■ Problem details ■
Could you report every line of the listing below that holds the word "FieldSearch"?

■ Raw data ■
────────────────
(** When the activation at position [n] has failed, and no middleware
    enclosing it has a [proceed] inside a try body, the chain fails with the
    same failure. *)
Lemma dispatch_failure_decides (T : Terminal) (n : nat) (rest : list Middleware) :
  forall (pre : list Middleware) (i : nat) (s : State),
    i + List.length pre = n ->
    Forall no_catch_around_proceed pre ->
    no_failure_at n s ->
    failure_decides n (dispatch i (pre ++ rest) T s).
Proof.
  induction pre as [|mw pre IH]; intros i s Hlen Hq Hs.
  - assert (Hin : i = n) by (simpl in Hlen; lia). subst i. clear Hlen. cbn [app].
    destruct (dispatch_body T n rest s) as (r & -> & Hbody).
    assert (Hr : no_failure_at n (snd r)).
    { apply Hbody; try (intros; assumption).
      intros e s0 _ _ He. apply no_failure_log. exact He. }
    destruct r as [[|e] s1]; cbn [report snd] in *; intros x Hx; cbn [fst snd] in *;
      apply elem_of_log in Hx as [Hx|Hx]; try (exfalso; exact (Hr x Hx)).
    + discriminate Hx.
    + injection Hx as ->. reflexivity.
  - apply Forall_cons in Hq as [Hmw Hq]. cbn [app dispatch].
    assert (Hi : i <> n) by (simpl in Hlen; lia).
    apply report_failure_decides; [exact Hi|].
    apply exec_failure_decides; [exact Hmw | |].
    + intros s0 H0. unfold proceed.
      assert (H1 : no_failure_at n (log (EvProceed i) s0))
        by (apply no_failure_log; [discriminate | exact H0]).
      destruct (bool_decide (i ∈ st_called (log (EvProceed i) s0))).
      * apply no_failure_decides, H1.
      * apply IH; [simpl in Hlen |- *; lia | exact Hq | exact H1].
    + apply no_failure_log; [discriminate | exact Hs].
Qed.

Lemma compose_failure_decides
    (pre rest : list Middleware) (T : Terminal) (ctx : HookContext) (h : heap)
    (E : exn) :
  Forall no_catch_around_proceed pre ->
  EvFail (List.length pre) E ∈ st_trace (snd (compose (pre ++ rest) T ctx h)) ->
  settle (compose (pre ++ rest) T ctx h) = Throw E.
Proof.
  intros Hq Hin. unfold compose in *.
  pose proof (dispatch_failure_decides T (List.length pre) rest pre 0
                (St ctx h [] [] 0) eq_refl Hq) as Hd.
  destruct (dispatch 0 (pre ++ rest) T (St ctx h [] [] 0)) as [o s'].
  specialize (Hd (fun x => not_elem_of_nil _) E Hin).
  cbn [fst snd] in *. subst o. reflexivity.
Qed.

Lemma only_fatal_decides (n : nat) (v : exn -> value) (o : outcome) (s : State) :
  only_fatal_failures n s -> catch_decides n v (o, s).
Proof. intros Hn e Hin Hf. rewrite (Hn e Hin) in Hf. discriminate Hf. Qed.
Lemma rstrip_digits s :
  all_chars is_digit_char s = true -> rstrip_by is_int_space s = s.
Proof.
  induction s as [|c r IH]; simpl; [reflexivity|]. intros H.
  apply andb_true_iff in H. destruct H as [Hc Hr].
  rewrite (IH Hr), (is_digit_char_not_space _ Hc). now destruct r.
Qed.

(** On an all-digit string [int] reads the digits and nothing else. *)
Lemma py_int_isdigit s :
  isdigit s = true ->
  py_int s = match int_digits 0 s with
             | Some n =>
                 if int_max_str_digits <? count_digits s then Raise ValueError
                 else Ret n
             | None => Raise ValueError
             end.
Proof.
  destruct s as [|c r]; [discriminate|]. unfold isdigit. intros H.
  unfold py_int. rewrite (lstrip_digits _ H), (rstrip_digits _ H).
  simpl in H. apply andb_true_iff in H. destruct H as [Hc _].
  destruct (is_digit_char_not_special _ Hc) as (Hu & Hm & Hp).
  assert (E : match String c r with
              | String "-" r0 => (true, r0)
              | String "+" r0 => (false, r0)
              | _ => (false, String c r)
              end = (false, String c r)).
  { destruct c as [[|] [|] [|] [|] [|] [|] [|] [|]]; try reflexivity;
      congruence. }
  rewrite E. cbn [int_unsigned int_digits]. rewrite Hu.
  destruct (digit_value c) as [k|]; [|reflexivity].
  replace (10 * 0 + k) with k by lia.
  destruct (int_digits k r); [|reflexivity].
  now destruct (int_max_str_digits <? count_digits (String c r)).
Qed.

Lemma int_digits_pos s d :
  NilEmpty.uint_of_string s = Some d ->
  forall acc : positive,
    int_digits (Z.pos acc) s = Some (Z.pos (Pos.of_uint_acc d acc)).
Proof.
  revert d. induction s as [|c r IH]; intros d H acc.
  - injection H as <-. reflexivity.
  - cbn [NilEmpty.uint_of_string] in H.
    destruct (NilEmpty.uint_of_string r) as [d'|] eqn:E; [|discriminate].
    apply uint_of_char_spec in H.
    destruct H as [[-> ->]|[[-> ->]|[[-> ->]|[[-> ->]|[[-> ->]|
                  [[-> ->]|[[-> ->]|[[-> ->]|[[-> ->]|[-> ->]]]]]]]]]];
      cbn [int_digits Pos.of_uint_acc];
      change (Ascii.eqb _ "_") with false; cbv iota;
      match goal with
      | |- context [digit_value ?c] =>
          let v := eval vm_compute in (digit_value c) in
          change (digit_value c) with v
      end; cbv iota; rewrite <- (IH _ eq_refl); f_equal; lia.
Qed.

Lemma int_digits_zero s d :
  NilEmpty.uint_of_string s = Some d ->
  int_digits 0 s = Some (Z.of_N (Pos.of_uint d)).
Proof.
  revert d. induction s as [|c r IH]; intros d H.
  - injection H as <-. reflexivity.
  - cbn [NilEmpty.uint_of_string] in H.
    destruct (NilEmpty.uint_of_string r) as [d'|] eqn:E; [|discriminate].
    apply uint_of_char_spec in H.
    destruct H as [[-> ->]|[[-> ->]|[[-> ->]|[[-> ->]|[[-> ->]|
                  [[-> ->]|[[-> ->]|[[-> ->]|[[-> ->]|[-> ->]]]]]]]]]];
      cbn [int_digits Pos.of_uint];
      change (Ascii.eqb _ "_") with false; cbv iota;
      match goal with
      | |- context [digit_value ?c] =>
          let v := eval vm_compute in (digit_value c) in
          change (digit_value c) with v
      end; cbv iota;
      [ exact (IH _ eq_refl)
      | exact (int_digits_pos _ _ E _) .. ].
Qed.

(** A string on which [int_digits] succeeds and [isdigit] holds is a
    sequence of decimal digits. *)
Lemma int_digits_uint s :
  all_chars is_digit_char s = true ->
  forall acc v, int_digits acc s = Some v ->
  exists d, NilEmpty.uint_of_string s = Some d.
Proof.
  induction s as [|c r IH]; intros H acc v Hv.
  - exists Decimal.Nil. reflexivity.
  - simpl in H. apply andb_true_iff in H. destruct H as [Hc Hr].
    destruct (is_digit_char_not_special _ Hc) as (Hu & _).
    cbn [int_digits] in Hv. rewrite Hu in Hv.
    destruct (digit_value c) as [k|] eqn:Ek; [|discriminate].
    destruct (IH Hr _ _ Hv) as [d Hd].
    cbn [NilEmpty.uint_of_string]. rewrite Hd.
    digit_cases Ek; eexists; reflexivity.
Qed.

Lemma py_str_of_uint d :
  d <> Decimal.Nil -> Decimal.unorm d = d ->
  py_str (Z.of_N (Pos.of_uint d)) = NilEmpty.string_of_uint d.
Proof.
  intros Hn Hu. unfold py_str.
  change (Z.of_N (Pos.of_uint d)) with (Z.of_int (Decimal.Pos d)).
  rewrite DecimalZ.to_of. cbn [Decimal.norm NilZero.string_of_int].
  rewrite Hu. unfold NilZero.string_of_uint. destruct d; congruence.
Qed.

Lemma py_str_py_int_digits p v :
  isdigit p = true -> no_leading_zero p = true ->
  py_int p = Ret v -> py_str v = p.
Proof.
  intros Hd Hz Hv. rewrite (py_int_isdigit _ Hd) in Hv.
  destruct (int_digits 0 p) as [n|] eqn:En; [|discriminate].
  destruct (int_max_str_digits <? count_digits p); [discriminate|].
  injection Hv as ->.
  assert (Ha : all_chars is_digit_char p = true) by (destruct p; [discriminate|exact Hd]).
  destruct (int_digits_uint _ Ha _ _ En) as [d Ed].
  rewrite (int_digits_zero _ _ Ed) in En. injection En as <-.
  rewrite <- (NilEmpty.sus _ _ Ed) in Hz |- *.
  assert (Hn : d <> Decimal.Nil).
  { intros ->. rewrite <- (NilEmpty.sus _ _ Ed) in Hd. discriminate. }
  apply py_str_of_uint; [assumption|].
  destruct d as [|d|d|d|d|d|d|d|d|d|d]; try reflexivity; try congruence.
  destruct d; try discriminate Hz. reflexivity.
Qed.

Lemma py_str_byte_no_leading_zero b :
  0 <= b <= 255 -> no_leading_zero (py_str b) = true.
Proof.
  intros Hb.
  apply (byte_forall (fun b => no_leading_zero (py_str b)));
    [vm_compute; reflexivity | exact Hb].
Qed.

Lemma int_to_ip_canonical x : canonical (int_to_ip x) = true.
Proof.
  unfold canonical. rewrite split_int_to_ip. cbn [forallb].
  rewrite !py_str_byte_no_leading_zero by apply land_255_range. reflexivity.
Qed.

(** ** [ip_to_int] followed by [int_to_ip] *)

(** C6, counterexample.  ["001.002.003.004"] is accepted by the reader,
    and the two conversions turn it into ["1.2.3.4"]: the round trip is
    not the identity on every valid dotted quad. *)
Lemma roundtrip_on_valid_fails : ~ roundtrip_on_valid.
Proof.
  intros H. destruct (H "001.002.003.004") as (n & Hn & Hs).
  - vm_compute. reflexivity.
  - vm_compute in Hn. injection Hn as <-. vm_compute in Hs. discriminate.
Qed.

(** C6, amended.  For every dotted quad [s] the reader accepts and whose
    octets are written with the ASCII digits [0] to [9] and without
    leading zeros, [ip_to_int s] returns an integer [n] and [int_to_ip n]
    is [s] again.  Among 8-bit characters a valid address has no other
    digits; the hypothesis on the characters keeps the statement true of
    text with the decimal digits of other scripts, which the reader
    accepts and [int_to_ip] never writes. *)
Theorem int_to_ip_of_ip_to_int :
  forall s,
    valid_ip s = Ret true -> all_chars is_ascii s = true ->
    canonical s = true ->
    exists n, ip_to_int s = Ret n /\ int_to_ip n = s.
Proof.
  intros s Hv _ Hc.
  destruct (valid_ip_inv _ Hv) as (p0 & p1 & p2 & p3 & Hs & H0 & H1 & H2 & H3).
  apply octet_ok_inv in H0, H1, H2, H3.
  destruct H0 as (D0 & a & Ha & Ra), H1 as (D1 & b & Hb & Rb),
           H2 as (D2 & c & Hc' & Rc), H3 as (D3 & d & Hd & Rd).
  unfold canonical in Hc. rewrite Hs in Hc. cbn [forallb] in Hc.
  repeat (apply andb_true_iff in Hc; destruct Hc as [? Hc]).
  exists (Z.shiftl a 24 + Z.shiftl b 16 + Z.shiftl c 8 + d). split.
  - rewrite (ip_to_int_parts _ _ _ _ _ Hs), Ha, Hb, Hc', Hd.
    now rewrite !bind_Ret.
  - destruct (unpack_pack a b c d Ra Rb Rc Rd) as (_ & Ea & Eb & Ec & Ed).
    unfold int_to_ip. rewrite Ea, Eb, Ec, Ed.
    rewrite (py_str_py_int_digits p0 a), (py_str_py_int_digits p1 b),
      (py_str_py_int_digits p2 c), (py_str_py_int_digits p3 d) by assumption.
    rewrite <- (join_split s). rewrite Hs. reflexivity.
Qed.

Lemma int_to_ip_of_ip_to_int_witness :
  exists n, ip_to_int "192.168.1.7" = Ret n /\ int_to_ip n = "192.168.1.7".
Proof.
  apply (int_to_ip_of_ip_to_int "192.168.1.7"); vm_compute; reflexivity.
Defined.
Lemma started_processes_app t1 t2 :
  started_processes (t1 ++ t2) = started_processes t1 ++ started_processes t2.
Proof. apply omap_app. Qed.

Lemma started_processes_waiting_polls world self k n :
  started_processes (waiting_polls world self k n) = [].
Proof.
  revert k. induction n as [|n IH]; intros k; [done|].
  rewrite waiting_polls_S. simpl. apply IH.
Qed.

Lemma on_fit_end_started world fuel self :
  started_processes (on_fit_end world fuel self).1 = [].
Proof.
  destruct (on_fit_end_spec world self fuel) as (n & _ & Hend).
  inversion Hend;
    rewrite ?started_processes_app, started_processes_waiting_polls;
    simpl; by destruct (temp_save_dir self).
Qed.

Lemma on_init_children self state logger :
  started_processes (on_init self state logger).1 = [] ∧
  ∀ self' state', (on_init self state logger).2 = Ok (self', state') →
                  child_processes self' = child_processes self.
Proof.
  unfold on_init. destruct (model state); [|done..].
  destruct (remote_ud self); destruct (mlflow_registered_model_name self);
    simpl; try destruct (_ =? _)%nat; simpl;
    (split; [by rewrite ?started_processes_app | by intros ?? [= <- <-]]) || done.
Qed.

Lemma save_checkpoint_children world self state self' :
  (_save_checkpoint world self state).2 = Ok self' →
  child_processes self'
  = child_processes self ++ started_processes (_save_checkpoint world self state).1.
Proof.
  pose proof (register_loop_started
    (bool_decide (is_Some (remote_ud self)))
    (if bool_decide (is_Some (remote_ud self)) then mkdtemp world
     else format_name_with_dist_and_time world
            (os_path_join (save_dir_format_str self)
                          (huggingface_folder_name_fstr self))
            (timestamp state))
    world (mlflow_loggers self) 0%nat
    (set_last_checkpoint_batch (Some (batch (timestamp state))) self))
    as (Hc & _).
  destruct (save_checkpoint_cases world self state)
    as [[Hrank ->] | [(Hrank & Hno & ->) | [[Hreg ->] | (Hrank & Hname & e & He & ->)]]];
    cbn [fst snd].
  - intros [= <-]. simpl. by rewrite app_nil_r.
  - intros [= <-]. destruct (bool_decide _); simpl; by rewrite app_nil_r.
  - intros [= <-]. exact Hc.
  - discriminate.
Qed.

Lemma run_event_children world fuel self event state logger fires self' state' :
  (run_event world fuel self event state logger fires).2 = Ok (self', state') →
  child_processes self'
  = child_processes self
    ++ started_processes (run_event world fuel self event state logger fires).1.
Proof.
  unfold run_event. destruct (saves_now self state fires).
  - pose proof (save_checkpoint_children world self state) as H.
    destruct (_save_checkpoint world self state) as [trace [s|e|]];
      cbn [fst snd] in *; [|discriminate..].
    simpl. intros [= <- <-]. by apply H.
  - destruct (Event_eqb event INIT).
    { destruct (on_init_children self state logger) as [Hnone Hsame].
      intros H. rewrite Hnone, app_nil_r. by eapply Hsame. }
    destruct (Event_eqb event FIT_END).
    + pose proof (on_fit_end_started world fuel self) as Hnone.
      destruct (on_fit_end world fuel self) as [trace [[]|e|]];
        cbn [fst snd] in *; [|discriminate..].
      simpl. intros [= <- <-]. by rewrite Hnone, app_nil_r.
    + intros [= <- <-]. simpl. by rewrite app_nil_r.
Qed.

(** X8.  Along any sequence of events, when the run returns, the processes of the
    callback are those it had at the start followed by every process started
    during the run, in order: no started process is lost before the wait at
    [FIT_END]. *)
Theorem started_processes_are_tracked world fuel logger ticks : ∀ self self',
  (run_events world fuel logger self ticks).2 = Ok self' →
  child_processes self'
  = child_processes self
    ++ started_processes (run_events world fuel logger self ticks).1.
Proof.
  induction ticks as [|t rest IH]; intros self self'; cbn [run_events].
  - intros [= <-]. simpl. by rewrite app_nil_r.
  - pose proof (run_event_children world fuel self (tick_event t)
                  (tick_state t) logger (tick_fires t)) as Hstep.
    destruct (run_event world fuel self (tick_event t) (tick_state t) logger
                (tick_fires t)) as [trace1 [[self1 state1]|e|]];
      cbn [fst snd] in *; [|discriminate..].
    specialize (Hstep self1 state1 eq_refl).
    specialize (IH self1 self').
    destruct (run_events world fuel logger self1 rest) as [trace2 r2];
      cbn [fst snd] in *.
    intros Hr. rewrite (IH Hr), Hstep, started_processes_app.
    by rewrite app_assoc.
Qed.
(** * Worksheet template designer scripts: a shallow embedding

    The repository holds three near-identical scripts
    ([odd_temp_veb.py], [odoo_template_temp.py], [odoolong1.py]).  Each one
    defines a class [WorksheetTemplateDesigner] that talks to a remote ERP
    through one entry point, [_execute], and

    - resolves a worksheet template name to a model,
    - adds the declared custom fields to that model, and
    - creates or overwrites the form view of the model.

    The remote system is not part of the repository.  It is modelled as an
    interface ([Env]): a state type with one transition function for
    [execute_kw], which either answers or raises a fault.  The scripts are
    embedded as computations in a state-and-output monad over that interface:
    every remote call and every status line they print is recorded, in order. *)

From Stdlib Require Import String Ascii List ZArith Bool Arith Lia.
Import ListNotations.

Open Scope list_scope.
Open Scope string_scope.

(** ** Declarative input: the JSON template document *)

(** JSON values as [json.load] returns them (numbers restricted to integers). *)
#[local] Set Warnings "-register-all".
Inductive Json : Type :=
| JNull
| JBool (b : bool)
| JNum (z : Z)
| JStr (s : string)
| JList (l : list Json)
| JObj (l : list (string * Json)).

(** Python truthiness of a loaded value: [if v:]. *)
Definition truthy (v : Json) : bool :=
  match v with
  | JNull => false
  | JBool b => b
  | JNum z => negb (z =? 0)%Z
  | JStr s => negb (s =? "")
  | JList l => match l with [] => false | _ => true end
  | JObj l => match l with [] => false | _ => true end
  end.

(** One entry of the template's ['fields'] list.  The keys [name], [label] and
    [field_type] are indexed directly by the scripts; the others are read with
    [.get] or guarded by [in]. *)
Record FieldSpec : Type := {
  name : string;
  label : string;
  field_type : string;
  required : option Json;
  readonly : option Json;
  default_value : option Json;
  selection : option Json
}.

(** The loaded template document.  [template_code] is an optional key that
    only [odoo_template_temp.py] reads, with [.get]; like every value of the
    document it can be of any JSON type. *)
Record Template : Type := {
  template_name : string;
  fields : list FieldSpec;
  template_code : option Json
}.

(** ** The remote call interface *)

(** The dictionary passed to ['ir.model.fields'].create.  [fv_selection] holds
    the value whose [str()] rendering is sent; [fv_default] is the ['default']
    key, which only [odoo_template_temp.py] sets. *)
Record FieldValues : Type := {
  fv_name : string;
  fv_field_description : string;
  fv_model_id : Z;
  fv_ttype : string;
  fv_state : string;
  fv_required : Json;
  fv_readonly : Json;
  fv_selection : option Json;
  fv_default : option Json
}.

(** The dictionary passed to ['ir.ui.view'].create. *)
Record ViewValues : Type := {
  vv_name : string;
  vv_model : string;
  vv_type : string;
  vv_arch : string;
  vv_priority : Z
}.

(** The calls the scripts issue through [_execute], one constructor per
    (model, method) pair with its arguments. *)
Inductive Call : Type :=
| TemplateSearch (template_name : string)
| TemplateRead (template_id : Z)
| ModelRead (model_id : Z)
| FieldSearch (model field_name : string)
| ModelSearch (model : string)
| FieldCreate (field_values : FieldValues)
| DefaultSet (model field_name : string) (value : Json)
| ViewSearch (view_name model : string)
| ViewWrite (view_id : Z) (arch : string)
| ViewCreate (view_values : ViewValues).

(** A record read from ['worksheet.template']: its ['model_id'] is a
    (identifier, display name) pair, or absent/false. *)
Record TemplateData : Type := { td_model_id : option (Z * string) }.

(** A record read from ['ir.model']. *)
Record ModelData : Type := { md_model : string }.

(** The shape of the answer to each call. *)
Definition reply_of (c : Call) : Type :=
  match c with
  | TemplateSearch _ | FieldSearch _ _ | ModelSearch _ | ViewSearch _ _ => list Z
  | TemplateRead _ => list TemplateData
  | ModelRead _ => list ModelData
  | FieldCreate _ | ViewCreate _ => Z
  | DefaultSet _ _ _ | ViewWrite _ _ => unit
  end.

(** An exception, carried as its message. *)
Definition Fault : Type := string.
────────────────
■ Expected answer ■
| FieldSearch (model field_name : string)
  | TemplateSearch _ | FieldSearch _ _ | ModelSearch _ | ViewSearch _ _ => list Z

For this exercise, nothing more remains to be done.